PSTN Access and Enterprise Telephony
In Feb. 2013, Tony Bates, who was Skype’s president at that time period, announced at the inauguration conference of Lync that Microsoft would include PSTN access as a part of Lync Online in 1.5years.
Now, even after two years, Lync Online, which is now called Skype for Business Online, doesn’t still include enterprise IP-PBX facility and PSTN access. During Enterprise Connect conference in March this year and Microsoft Ignite meet in May, Microsoft has again proclaimed to offer such a feature to Skype for Business Online in a 2-phase staged launch.
Cloud telephony’s Phase-I is the inclusion of enterprise telephony feature to Skype for Business Online. This implies that it will have all abilities to provide IP-PBX functionalities, which are presently only offered through a dedicated example of privately hosted or on-premises Skype for Business Server.

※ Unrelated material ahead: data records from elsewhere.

(** Where the entries of the term at [i] end up. *)
Lemma considerTerms_lookup fieldId : forall ts i0 q i t,
  ts !! i = Some t ->
  (is_pass_through fieldId t = true ->
     _termIdxMap (considerTerms i0 ts fieldId q)
       !! (length (_termIdxMap q) + public_slot fieldId ts i)
     = Some (mkTermIdx (i0 + i) false)) /\
  (is_pass_through fieldId t = false ->
     forall k, k < sub_term_count t ->
     let c := length (_terms q) + synthesized_before fieldId ts i + k in
     _termIdxMap (considerTerms i0 ts fieldId q)
       !! (length (_termIdxMap q) + public_slot fieldId ts i + k)
     = Some (mkTermIdx c true) /\
     _terms (considerTerms i0 ts fieldId q) !! c
     = Some (synthesized_term fieldId t (_skipHandles q + c)) /\
     _copyInfo (considerTerms i0 ts fieldId q)
       !! (length (_copyInfo q) + synthesized_before fieldId ts i + k)
     = Some (mkHowToCopy (handle t) (_skipHandles q + c) k)).
Proof.
  induction ts as [|t0 ts IH]; intros i0 q i t Hi; [done|].
  cbn [considerTerms].
  destruct (considerTerms_prefix fieldId ts (S i0)
              (considerTerm i0 t0 fieldId q)) as (P1 & P2 & P3).
  destruct i as [|i].
  - injection Hi as ->.
    unfold public_slot, synthesized_before. cbn [take fmap list_fmap sum_list].
    split.
    + intros Hp. eapply prefix_lookup_Some; [|exact P1].
      rewrite considerTerm_pass_through by exact Hp. cbn.
      rewrite Nat.add_0_r, lookup_app_r, Nat.sub_diag by lia.
      rewrite Nat.add_0_r. reflexivity.
    + intros Hp k Hk. cbn zeta. rewrite !Nat.add_0_r.
      repeat split.
      * eapply prefix_lookup_Some; [|exact P1].
        rewrite considerTerm_split by exact Hp. cbn.
        apply (lookup_block _ (fun j => mkTermIdx (length (_terms q) + j) true)).
        exact Hk.
      * eapply prefix_lookup_Some; [|exact P2].
        rewrite considerTerm_split by exact Hp. cbn.
        rewrite Nat.add_assoc.
        apply (lookup_block _
                 (fun j => synthesized_term fieldId t
                             (_skipHandles q + length (_terms q) + j))).
        exact Hk.
      * eapply prefix_lookup_Some; [|exact P3].
        rewrite considerTerm_split by exact Hp. cbn.
        rewrite Nat.add_assoc.
        apply (lookup_block _
                 (fun j => mkHowToCopy (handle t)
                             (_skipHandles q + length (_terms q) + j) j)).
        exact Hk.
  - cbn in Hi.
    destruct (IH (S i0) (considerTerm i0 t0 fieldId q) i t Hi) as [Hpass Hsplit].
    destruct (considerTerm_lengths i0 t0 fieldId q) as (L1 & L2 & L3).
    destruct (considerTerm_frame i0 t0 fieldId q) as (_ & _ & F3).
    rewrite public_slot_cons, synthesized_before_cons.
    rewrite L1, L2, L3, F3 in *.
    split.
    + intros Hp. rewrite Nat.add_assoc, <- Nat.add_succ_comm.
      apply Hpass, Hp.
    + intros Hp k Hk. cbn zeta.
      destruct (Hsplit Hp k Hk) as (A & B & C).
      repeat split; by_lookup.
Qed.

During the launch’s second phase, Skype for Business Online will offer access to PSTN without requiring users to have connectivity to on-premises PSTN. Microsoft has associated with a range of international service providers that will offer access to PSTN via their own connectivity into the services of Microsoft Azure. In US, this service will be available by late 2015 following which it’ll be offered globally.
If Microsoft ultimately goes on to offer PSTN access and enterprise telephony, users will have a comprehensive hosted choice for all Office 365 and Skype for Business Online applications. However, it’s expected that service provider associates will continue to pack on-premises federation, bundle management, compliance, cloud-to-cloud federation, and security offerings with Office 365 to keep users from opting for Microsoft.
If your company opts for the deployment of a purely cloud-oriented Microsoft Skype for Business, focus on the efforts of the organization to move the present on-premises telephone and PSTN access features to the cloud. Anyway, global availability is likely to be just one or two years down the lane. Meanwhile, work in association with your vendors to find out how they can assist you in realizing your objective of hosting enterprise telephony features before Microsoft is out with its completely baked product.